La obra como hemos mencionado acontece en el pueblo de Kíllac, cuya única plaza mide trescientos
catorce metros cuadrados y desde donde se puede divisar los dos tipos de construcciones, que
distinguen la casa para los notables y las chozas para los naturales: las primeras con techos de tejas
coloradas cocidas al horno, y las segundas simplemente de paja con alares de palo sin labrar.

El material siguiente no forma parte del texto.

Lemma C7_GetMulti_contract_witness :
  (GetMulti (λ _, t0 + 10 * ms) ["k1"; "k"; "k3"] one_entry).1 !! 0%nat = Some None ∧
  (GetMulti (λ _, t0 + 10 * ms) ["k1"; "k"; "k3"] one_entry).1 !! 1%nat = Some (Some "v") ∧
  (GetMulti (λ _, t0 + 60 * ms) ["k1"; "k"; "k3"] one_entry).1 !! 1%nat = Some None.
Proof.
  split; [|split].
  - destruct (C7_GetMulti_contract one_entry (λ _, t0 + 10 * ms) ["k1"; "k"; "k3"])
      as [_ Hat].
    destruct (Hat 0%nat "k1" eq_refl) as (_ & Habsent & _).
    apply Habsent. reflexivity.
  - destruct (C7_GetMulti_contract one_entry (λ _, t0 + 10 * ms) ["k1"; "k"; "k3"])
      as [_ Hat].
    destruct (Hat 1%nat "k" eq_refl) as (_ & _ & _ & Hfresh).
    apply (Hfresh entry_k); [reflexivity |].
    intros [_ H]. vm_compute in H. discriminate H.
  - destruct (C7_GetMulti_contract one_entry (λ _, t0 + 60 * ms) ["k1"; "k"; "k3"])
      as [_ Hat].
    destruct (Hat 1%nat "k" eq_refl) as (_ & _ & Hstale & _).
    apply (Hstale entry_k); [reflexivity | split; reflexivity].
Defined.

Lemma C8_Delete_contract_witness :
  ((Delete "k" two_entries).1 = None ∧
   m (cache (Delete "k" two_entries).2) !! "k" = None ∧
   (IsExist "k" (Delete "k" two_entries).2).1 = false ∧
   (∀ now, (Get now "k" (Delete "k" two_entries).2).1 = (None, Some ErrKeyNotFound))) ∧
  Delete "absent" two_entries = (Some ErrKeyNotFound, two_entries) ∧
  m (cache (Delete "k" two_entries).2) !! "forever" = m (cache two_entries) !! "forever".
Proof.
  split; [|split].
  - apply (C8_Delete_contract two_entries "k" ) with (val := entry_k). reflexivity.
  - apply (C8_Delete_contract two_entries "absent"). reflexivity.
  - apply (C8_Delete_contract two_entries "k"). vm_compute; discriminate.
Defined.

(** * Further properties of the code *)

Section MoreLemmas.

Context {T : Type}.
Implicit Types (s : State T) (val : Value T) (value : any T).
Implicit Types (key k : string) (now created later : Time).

(** Writing back the map a state holds gives the state. *)
Lemma write_m_same s : (write_m (m (cache s)) s).2 = s.
Proof. by destruct s as [size [expiration interval mp]]. Qed.

Lemma Set_state now created key value (duration : Duration) s :
  (Set_ now created key value duration s).2 =
  (write_m (<[key :=
      mkValue value created
        (if (if duration =? 0 then defaultExpiration (cache s) else duration) >? 0
         then UnixNano (Add now (if duration =? 0 then defaultExpiration (cache s)
                                 else duration))
         else 0)]> (m (cache s))) s).2.
Proof. done. Qed.

Lemma Delete_state key s :
  (Delete key s).2 = (write_m (delete key (m (cache s))) s).2.
Proof.
  unfold Delete, bind, read_m. cbn [fst snd].
  destruct (m (cache s) !! key) as [val|] eqn:Hkey; [done|].
  rewrite delete_id by done. symmetry. apply write_m_same.
Qed.

Lemma clearItems_state (keys : list string) s :
  (clearItems keys s).2 =
  (write_m (foldl (λ acc k', delete k' acc) (m (cache s)) keys) s).2.
Proof. done. Qed.

Lemma GC_iteration_Exited (clock : string → Time) s :
  (GC_iteration clock s).1 = Exited →
  m (cache s) = ∅ ∧ (GC_iteration clock s).2 = s.
Proof.
  intros Hexit. destruct (decide (m (cache s) = ∅)) as [He|Hne].
  - by rewrite GC_iteration_empty.
  - destruct (GC_iteration_nonempty clock s Hne) as [Hw _]. congruence.
Qed.

(** One step of a process without sweeper, other than [StartGC], [FlushAll]
    and a [Delete] of [key]: the key keeps its entry unless the step is a
    [Set] on it, which stores a new one. *)
Lemma step_quiet (p : Process T) (e : event T) key :
  sweepers p = 0%nat →
  e ≠ CallStartGC → e ≠ CallFlushAll → e ≠ CallDelete key →
  sweepers (step p e) = 0%nat ∧
  (is_Some (m (cache (mem p)) !! key) →
     is_Some (m (cache (mem (step p e))) !! key)) ∧
  ((∀ now created value (duration : Duration),
       e ≠ CallSet now created key value duration) →
     m (cache (mem (step p e))) !! key = m (cache (mem p)) !! key).
Proof.
  intros Hp Hstart Hflush Hdel.
  destruct e as [now created k value duration|now k|clock keys|k|k|now k| | |clock];
    cbn [step mem sweepers]; try done.
  - split; [done|]. rewrite Set_state. unfold write_m. cbn [snd cache m].
    split.
    + intros Hsome. apply lookup_insert_is_Some.
      destruct (decide (k = key)); [by left | by right].
    + intros Hset. rewrite lookup_insert_ne; [done|].
      intros ->. by apply (Hset now created value duration).
  - by rewrite Get_state.
  - by rewrite GetMulti_result.
  - split; [done|]. rewrite Delete_state. unfold write_m. cbn [snd cache m].
    assert (k ≠ key) by (intros ->; done).
    rewrite lookup_delete_ne by done. done.
  - by rewrite IsExist_result.
  - by rewrite Expire_result.
  - by rewrite Hp.
Qed.

End MoreLemmas.

Section MoreProperties.

Context {T : Type}.
Implicit Types (s : State T) (val : Value T) (value : any T).
Implicit Types (key k : string) (now created later : Time).
(** * Commander finite state machine (art_nav/src/commander/FSM.cc)

    A shallow embedding of [CmdrFSM]: the transition table built by the
    constructor, the event prioritisation of [current_event], the action
    methods and the dispatcher [control].

    The FSM talks to a [Commander] object through a pointer.  The embedding
    keeps the pointee inside the FSM record and threads it through every
    call.  The Commander class, the identifier type and the message types
    come from other headers (command.h, State.h, the art_nav messages); they
    enter as an interface ([Collaborators]) whose operations are arbitrary
    state transformers.  Logging ([logc], [verbose]) has no effect on the
    control flow and is left out. *)

From stdpp Require Import prelude strings.
From Stdlib Require Import ZArith QArith Qabs Lia.

Open Scope Z_scope.

(** ** Enumerations *)

(** Modelled from the spec: State.h (the [CmdrEvent] and [CmdrState] classes)
    is missing; the spec lists the events {None, Wait, EnterLane, Replan,
    Blocked, Done, Fail} and the states {Init, Road, Done}.  The order of the
    constructors is the order in which the constructor of [CmdrFSM] installs
    the rows and columns of the table. *)
Module CmdrEvent.
Inductive event_t := Blocked | Done | EnterLane | Fail | None | Wait | Replan.
End CmdrEvent.

Module CmdrState.
Inductive state_t := Done | Init | Road.
End CmdrState.

(** Modelled from the spec: the [art_nav::Behavior] message is missing; the
    spec names the behaviours Initialize, Go, Quit and Abort. *)
Module Behavior.
Inductive value_type := Abort | Quit | Go | Initialize.
End Behavior.

#[global] Instance event_eq_dec : EqDecision CmdrEvent.event_t.
Proof. solve_decision. Defined.

#[global] Instance state_eq_dec : EqDecision CmdrState.state_t.
Proof. solve_decision. Defined.

#[global] Instance behavior_eq_dec : EqDecision Behavior.value_type.
Proof. solve_decision. Defined.

(** Modelled from the spec: the [art_nav::Order] message is missing; the spec
    describes it as a behaviour selector. *)
Record Order := { behavior : Behavior.value_type }.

Una mañana, cuando recién se levantaba el sol de su tenebroso lecho, se presentó en casa de Lucía,
esposa de don Fernando Marín, una mujer de unos treinta años llamada Marcela. Era la mujer de
Juan Yupanqui, un indio labrador que se hallaba sumido en la desesperación, pues, aquel día vendría
a su casa el cobrador, que era el mismo que hacía el reparto. Marcela explicó detalladamente a Lucía
cómo se abusaba impunemente del indio de aquella zona: los comerciantes potentados, gentes de
las más acomodadas del lugar, daban un adelanto a los indios que criaban alpacas para luego de un
tiempo cobrarles el adelanto en lana, poniéndole ellos mismos un precio ínfimo al quintal, con lo cual
dejaban al pobre indio en la miseria. El indio que no quería recibir los ignominiosos adelantos, era
forzado a hacerlo, aun cuando muchos de ellos emigraban de sus chozas en las épocas de reparto,
creyendo que así se libraban de recibir aquel dinero adelantado. El cobrador, que era el mismo que
hacía el reparto, allanaba la choza, cuya cerradura endeble no ofrecía la más mínima resistencia y
dejaba sobre el batán el dinero, y sé marchaba en seguida para volver al año siguiente con su
séquito de diez o doce mestizos y cargar con toda la lana que encontraba. Si algún indio se atrevía a
esconder la lana o a protestar, era sometido a torturas que lo convertían en un ser sumiso a los pocos
minutos.. Después de escuchar a Marcela, la mujer de don Fernando le prometió que hablaría con el
cura y con el gobernador quienes también eran partícipes de estos abusos aunque de manera más
eufemística. Establecida desde un año atrás con su esposo, en Kíllac, habitaba, Lucía, la llamada
"Casablanca", donde se había implantado una oficina para administrar la explotación de plata que
hacía la compañía de la cual don Fernando Marín era gerente y accionista principal. Lucia se
entrevistó con el cura Pascual a quien pidió condonara la deuda que Juan Yupanqui tenía con la
iglesia, a raíz de la muerte de su madre, doña Natividad. Cuando ésta murió, el cura les embargó la
cosecha de papas en pago por el entierro y los rezos y, no satisfecho con eso hacía trabajar en la
iglesia desde hacía mucho tiempo a Marcela. La cual ya ni tenía tiempo para atender a sus hijas. El
cura y el gobernador concluyeron la entrevista coincidiendo en "'que la costumbre es ley, y que nadie
nos sacará de nuestras costumbres". Don Sebastián, el gobernador, no tuvo recato alguno en ocultar
las represalias que habría de tomar contra aquel indio que se había atrevido a quejarse y más aún a
buscar intercesor. Lucia se quedó pensando en aquel hombre que insultaba al sacerdocio católico y
en aquel otro, el gobernador, fundido en el molde estrecho del avaro. Juan se mostró escéptico
cuando Marcela le contó su conversación con doña Lucía: “Pobre flor del desierto, Marluca dijo el
indio moviendo la cabeza y tomando a la chiquilla Rosalía que iba a abrazar sus rodillas, tu corazón,
es como los frutos de la penca; se arranca uno. Brota otro sin necesidad de cultivo. ¡Yo soy más viejo
que tú y yo he llorado sin esperanzas! (...) Anda, pues, Marcela, anda, porque hoy de todos modos
vendrá el cobrador, yo lo he soñado, y no nos queda otro recurso contestó el indio en cuyo ánimo
parecía haberse operado una transición notable, bajo el influjo de las palabras de su mujer y la
superstición avivada por su sueño".("Aves sin nido". Literatura Maral. 1977 págs. 14-15).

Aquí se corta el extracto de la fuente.